The series awards international championships, cups, and trophies to the most successful drivers, teams, and manufacturers in each of the series' categories over the course of a season.  Points are awarded based on individual race results as well as for earning pole position in qualifying, with the highest tally of points winning the respective championship, cup, or trophy.  The highest awards in the series are the FIA World Endurance Drivers' Championship and the FIA World Endurance Manufacturers' Championship, both of which centre around participants in the Hypercar and LMP categories. The champions are not officially crowned until the FIA Prize Giving Ceremony held in December following the conclusion of the WEC season.

 78 drivers have won a WEC title. There have been 21 overall World Drivers' Champions and six LMP1 Private Drivers' Trophy winners. Sébastien Buemi and Brendon Hartley, with three victories, have won the most overall World Drivers' Championships. Timo Bernhard, Mike Conway, Kamui Kobayashi and José María López each have two titles. Toyota have won the most overall World Manufacturers' and Drivers' Championships with five. Of the 22 drivers to win an LMP2 title, Julien Canal and Nicolas Lapierre hold the record for the most Drivers' Championships in the category with two. From the nine LMP2 Endurance Trophy for Teams winners, Signatech Alpine have earned the most titles with two. 28 drivers have won a LMGTE title in either the Pro or Am categories.

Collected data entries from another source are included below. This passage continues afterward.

(* ===== verification/Riscv.v ===== *)
(** * Constants and address arithmetic: riscv.h, memlayout.h, param.h

    The macros on 64-bit addresses and page-table entries, with the lemmas
    that relate the bit operations to arithmetic. *)

From S2P Require Import Prelude.

(** riscv.h *)
Definition PGSIZE : Z := 4096.
Definition PGSHIFT : Z := 12.
Definition PGROUNDUP (sz : Z) : Z := Z.land (u64 (sz + PGSIZE - 1)) (Z.lnot (PGSIZE - 1)).
Definition PGROUNDDOWN (a : Z) : Z := Z.land a (Z.lnot (PGSIZE - 1)).

Definition PTE_V : Z := Z.shiftl 1 0.
Definition PTE_R : Z := Z.shiftl 1 1.
Definition PTE_W : Z := Z.shiftl 1 2.
Definition PTE_X : Z := Z.shiftl 1 3.
Definition PTE_U : Z := Z.shiftl 1 4.

Definition PA2PTE (pa : Z) : Z := u64 (Z.shiftl (Z.shiftr pa 12) 10).
Definition PTE2PA (pte : Z) : Z := u64 (Z.shiftl (Z.shiftr pte 10) 12).
Definition PTE_FLAGS (pte : Z) : Z := Z.land pte 0x3FF.

Definition PXMASK : Z := 0x1FF.
Definition PXSHIFT (level : Z) : Z := PGSHIFT + 9 * level.
Definition PX (level va : Z) : Z := Z.land (Z.shiftr va (PXSHIFT level)) PXMASK.

Definition MAXVA : Z := Z.shiftl 1 (9 + 9 + 9 + 12 - 1).

(** memlayout.h *)
Definition KERNBASE : Z := 0x80000000.
Definition PHYSTOP : Z := KERNBASE + 128 * 1024 * 1024.
Definition TRAMPOLINE : Z := MAXVA - PGSIZE.
Definition KSTACK (p : Z) : Z := TRAMPOLINE - (p + 1) * 2 * PGSIZE.
Definition TRAPFRAME : Z := TRAMPOLINE - PGSIZE.

(** param.h *)
Definition NPROC : nat := 64.
Definition NOFILE : nat := 16.
Definition NFILE : nat := 100.
Definition NDEV : Z := 10.
Definition MAXARG : nat := 32.
Definition MAXOPBLOCKS : Z := 10.
Definition LOGBLOCKS : Z := MAXOPBLOCKS * 3.
Definition NBUF : nat := 30.

(** A flag test [pte & f]. *)
Definition has_flag (pte f : Z) : bool := negb (Z.land pte f =? 0).

(** ** Arithmetic readings *)

Lemma land_lnot_page a : Z.land a (Z.lnot (PGSIZE - 1)) = a - a mod PGSIZE.
Proof.
  change (PGSIZE - 1) with (Z.ones 12). rewrite <- Z.ldiff_land.
  rewrite Z.ldiff_ones_r by lia. rewrite Z.shiftr_div_pow2, Z.shiftl_mul_pow2 by lia.
  change PGSIZE with (2 ^ 12). dlia.
Qed.

Lemma PGROUNDDOWN_eq a : PGROUNDDOWN a = a - a mod PGSIZE.
Proof. apply land_lnot_page. Qed.

Lemma PGROUNDUP_eq a :
  0 <= a -> a + PGSIZE <= 2 ^ 64 -> PGROUNDUP a = (a + 4095) / 4096 * 4096.
Proof.
  intros H1 H2. unfold PGROUNDUP. rewrite land_lnot_page. unfold PGSIZE in *.
  rewrite u64_id by lia. dlia.
Qed.

Lemma PGROUNDDOWN_aligned a : PGROUNDDOWN a mod PGSIZE = 0.
Proof. rewrite PGROUNDDOWN_eq. unfold PGSIZE. dlia. Qed.

Lemma PGROUNDDOWN_bounds a : PGROUNDDOWN a <= a < PGROUNDDOWN a + PGSIZE.
Proof. rewrite PGROUNDDOWN_eq. unfold PGSIZE. dlia. Qed.

Lemma PGROUNDDOWN_id a : a mod PGSIZE = 0 -> PGROUNDDOWN a = a.
Proof. rewrite PGROUNDDOWN_eq. lia. Qed.

Lemma PX_eq level va : 0 <= level -> PX level va = va / 2 ^ (12 + 9 * level) mod 512.
Proof.
  intros. unfold PX, PXSHIFT, PGSHIFT, PXMASK. change 0x1FF with (Z.ones 9).
  rewrite Z.land_ones by lia. rewrite Z.shiftr_div_pow2 by lia. done.
Qed.

Lemma PX_range level va : 0 <= level -> 0 <= PX level va < 512.
Proof. intros. rewrite PX_eq by done. dlia. Qed.

(** The three indices determine the page of an address. *)
Lemma PX_inj va va' :
  0 <= va < 2 ^ 39 -> 0 <= va' < 2 ^ 39 ->
  va mod PGSIZE = 0 -> va' mod PGSIZE = 0 ->
  PX 2 va = PX 2 va' -> PX 1 va = PX 1 va' -> PX 0 va = PX 0 va' -> va = va'.
Proof.
  intros H1 H2 H3 H4 E2 E1 E0. rewrite !PX_eq in * by lia.
  unfold PGSIZE in *.
  change (12 + 9 * 2) with 30 in *. change (12 + 9 * 1) with 21 in *.
  change (12 + 9 * 0) with 12 in *.
  change (2 ^ 30) with 1073741824 in *. change (2 ^ 21) with 2097152 in *.
  change (2 ^ 12) with 4096 in *. change (2 ^ 39) with 549755813888 in *.
  dlia.
Qed.

Lemma lor_low a f n : 0 <= n -> 0 <= f < 2 ^ n -> Z.lor (Z.shiftl a n) f = a * 2 ^ n + f.
Proof.
  intros Hn Hf. rewrite <- Z.shiftl_mul_pow2 by done.
  assert (Hand : Z.land (Z.shiftl a n) f = 0).
  { apply Z.bits_inj'. intros i Hi. rewrite Z.land_spec, Z.bits_0.
    destruct (decide (i < n)) as [Hlt|Hge].
    - rewrite Z.shiftl_spec_low by done. done.
    - rewrite <- (Z.mod_small f (2 ^ n)) by done. rewrite Z.mod_pow2_bits_high by lia.
      by rewrite andb_false_r. }
  rewrite <- Z.lxor_lor by done. by rewrite <- Z.add_nocarry_lxor.
Qed.

Lemma PA2PTE_eq pa : 0 <= pa < 2 ^ 56 -> PA2PTE pa = Z.shiftl (pa / 4096) 10.
Proof.
  intros. unfold PA2PTE. rewrite Z.shiftr_div_pow2 by lia. apply u64_id.
  rewrite Z.shiftl_mul_pow2 by lia. change (2 ^ 12) with 4096. change (2 ^ 10) with 1024. dlia.
Qed.

(** Building a PTE and taking it apart. *)
Lemma PTE2PA_mk pa f :
  0 <= pa < 2 ^ 56 -> pa mod PGSIZE = 0 -> 0 <= f < 1024 ->
  PTE2PA (Z.lor (PA2PTE pa) f) = pa.
Proof.
  intros. unfold PTE2PA, PGSIZE in *. rewrite PA2PTE_eq by done.
  rewrite lor_low by (change (2 ^ 10) with 1024; lia).
  rewrite Z.shiftr_div_pow2, Z.shiftl_mul_pow2 by lia.
  change (2 ^ 10) with 1024. change (2 ^ 12) with 4096.
  rewrite u64_id; dlia.
Qed.

Lemma PTE_FLAGS_mk pa f :
  0 <= pa < 2 ^ 56 -> 0 <= f < 1024 -> PTE_FLAGS (Z.lor (PA2PTE pa) f) = f.
Proof.
  intros. unfold PTE_FLAGS. rewrite PA2PTE_eq by done.
  rewrite lor_low by (change (2 ^ 10) with 1024; lia).
  change 0x3FF with (Z.ones 10). rewrite Z.land_ones by lia.
  change (2 ^ 10) with 1024. dlia.
Qed.

Lemma PTE_mk_range pa f :
  0 <= pa < 2 ^ 56 -> 0 <= f < 1024 -> 0 <= Z.lor (PA2PTE pa) f < 2 ^ 64.
Proof.
  intros. rewrite PA2PTE_eq by done. rewrite lor_low by (change (2 ^ 10) with 1024; lia).
  change (2 ^ 10) with 1024. dlia.
Qed.

Lemma has_flag_bit pte n : 0 <= n -> has_flag pte (Z.shiftl 1 n) = Z.testbit pte n.
Proof.
  intros Hn. unfold has_flag. rewrite Z.shiftl_1_l.
  destruct (Z.testbit pte n) eqn:E.
  - apply negb_true_iff, Z.eqb_neq. intros H0.
    assert (Hb := f_equal (fun x => Z.testbit x n) H0). cbn in Hb.
    rewrite Z.land_spec, Z.pow2_bits_true, E, Z.bits_0 in Hb by done. done.
  - apply negb_false_iff, Z.eqb_eq. apply Z.bits_inj'. intros i Hi.
    rewrite Z.land_spec, Z.bits_0. destruct (decide (i = n)) as [->|].
    + by rewrite E.
    + rewrite Z.pow2_bits_false by lia. apply andb_false_r.
Qed.

Lemma has_flag_flags pte n : 0 <= n < 10 -> has_flag (PTE_FLAGS pte) (Z.shiftl 1 n) = has_flag pte (Z.shiftl 1 n).
Proof.
  intros Hn. rewrite !has_flag_bit by lia. unfold PTE_FLAGS. change 0x3FF with (Z.ones 10).
  rewrite Z.land_spec, Z.ones_spec_low by lia. apply andb_true_r.
Qed.

Lemma has_flag_mk pa f n :
  0 <= pa < 2 ^ 56 -> 0 <= f < 1024 -> 0 <= n < 10 ->
  has_flag (Z.lor (PA2PTE pa) f) (Z.shiftl 1 n) = has_flag f (Z.shiftl 1 n).
Proof. intros. by rewrite <- has_flag_flags, PTE_FLAGS_mk by lia. Qed.

Lemma has_flag_0 f : has_flag 0 f = false.
Proof. done. Qed.

Lemma has_V_mk pa f :
  0 <= pa < 2 ^ 56 -> 0 <= f < 1024 -> has_flag (Z.lor (PA2PTE pa) f) PTE_V = has_flag f PTE_V.
Proof. intros. apply (has_flag_mk pa f 0); lia. Qed.

Lemma has_U_mk pa f :
  0 <= pa < 2 ^ 56 -> 0 <= f < 1024 -> has_flag (Z.lor (PA2PTE pa) f) PTE_U = has_flag f PTE_U.
Proof. intros. apply (has_flag_mk pa f 4); lia. Qed.

Lemma has_W_mk pa f :
  0 <= pa < 2 ^ 56 -> 0 <= f < 1024 -> has_flag (Z.lor (PA2PTE pa) f) PTE_W = has_flag f PTE_W.
Proof. intros. apply (has_flag_mk pa f 2); lia. Qed.

Lemma PTE_V_range : 0 <= PTE_V < 1024.
Proof. by vm_compute. Qed.

(** Permission bits stay below the page number. *)
Lemma lor_range f g : 0 <= f < 1024 -> 0 <= g < 1024 -> 0 <= Z.lor f g < 1024.
Proof.
  intros Hf Hg. split; [apply Z.lor_nonneg; lia|].
  assert (Hb : Z.lor f g = Z.lor f g mod 2 ^ 10).
  { apply Z.bits_inj'. intros i Hi. destruct (decide (i < 10)) as [Hlt|Hge].
    - by rewrite Z.mod_pow2_bits_low.
    - rewrite Z.mod_pow2_bits_high by lia. rewrite Z.lor_spec.
      rewrite <- (Z.mod_small f (2 ^ 10)), <- (Z.mod_small g (2 ^ 10)) by done.
      by rewrite !Z.mod_pow2_bits_high by lia. }
  rewrite Hb. change 1024 with (2 ^ 10). apply Z.mod_pos_bound. done.
Qed.

Lemma has_V_lor f : 0 <= f -> has_flag (Z.lor f PTE_V) PTE_V = true.
Proof.
  intros. unfold PTE_V at 2. rewrite has_flag_bit by lia. rewrite Z.lor_spec. cbn.
  apply orb_true_r.
Qed.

James Calado, Alessandro Pier Guidi, François Perrodo and Marco Sørensen have achieved the most LMGTE Drivers' titles in any category with three and Ferrari have won the most LMGTE World Manufacturers and Cup titles with seven.

Key

World Championships

World Endurance Drivers' Championship
Held since the inception of the series, the Drivers' Championship was initially open to all participants in the FIA World Endurance Championship.  This was altered for the 2013 season with the introduction of the FIA World Endurance Cup for GT Drivers as well as the FIA Endurance Trophies for LMP2 and LMGTE Am drivers.  The Drivers' Championship was then limited to participants in the LMP1 and LMP2 categories, although LMP2 drivers and privately entered LMP1 drivers are also eligible for their own FIA Trophies. LMDh drivers were not eligible to accumulate points in the 2022 season since they could only participate on a race-by-race basis.

World Endurance GT Drivers' Championship
The World Endurance Cup for GT Drivers was created in 2013 to give LMGTE drivers their own title separate from the World Drivers' Championship, before being promoted to World Championship status in 2017.  Drivers in both the LMGTE Pro and LMGTE Am categories are eligible for the overall championship, although LMGTE Am drivers are also eligible for their own FIA Trophy.

A grey background and the  symbol denotes a season in which the World Cup for GT Drivers was awarded.

World Manufacturers' Championship
The Manufacturers' Championship has been exclusive to LMP1 entries supported by major automotive manufacturers.  Points were awarded to the leading car from each manufacturer until the 2014 season when the top two finishers from each manufacturer were eligible for points.  In 2014 the LMP1 class was also divided, with manufacturers limited solely to the LMP1-H category.  For the 2012 season, only the scores from six events counted towards the championship, the 24 Hours of Le Mans plus the five best race results over the season.

Following the 2017 season the Manufacturers' Championship was dropped due to a lack of manufacturer competition in LMP1.  A new LMP1 World Championship was created to be awarded to teams instead.

LMP1 World Endurance Championship
With a lack of manufacturers in the LMP1 championship for the 2018–19 season, a new World Championship was created to be awarded to LMP1 teams in place of the former manufacturers' championship.  Unlike the manufacturers' championship, only the top scoring car from each team is eligible to score points.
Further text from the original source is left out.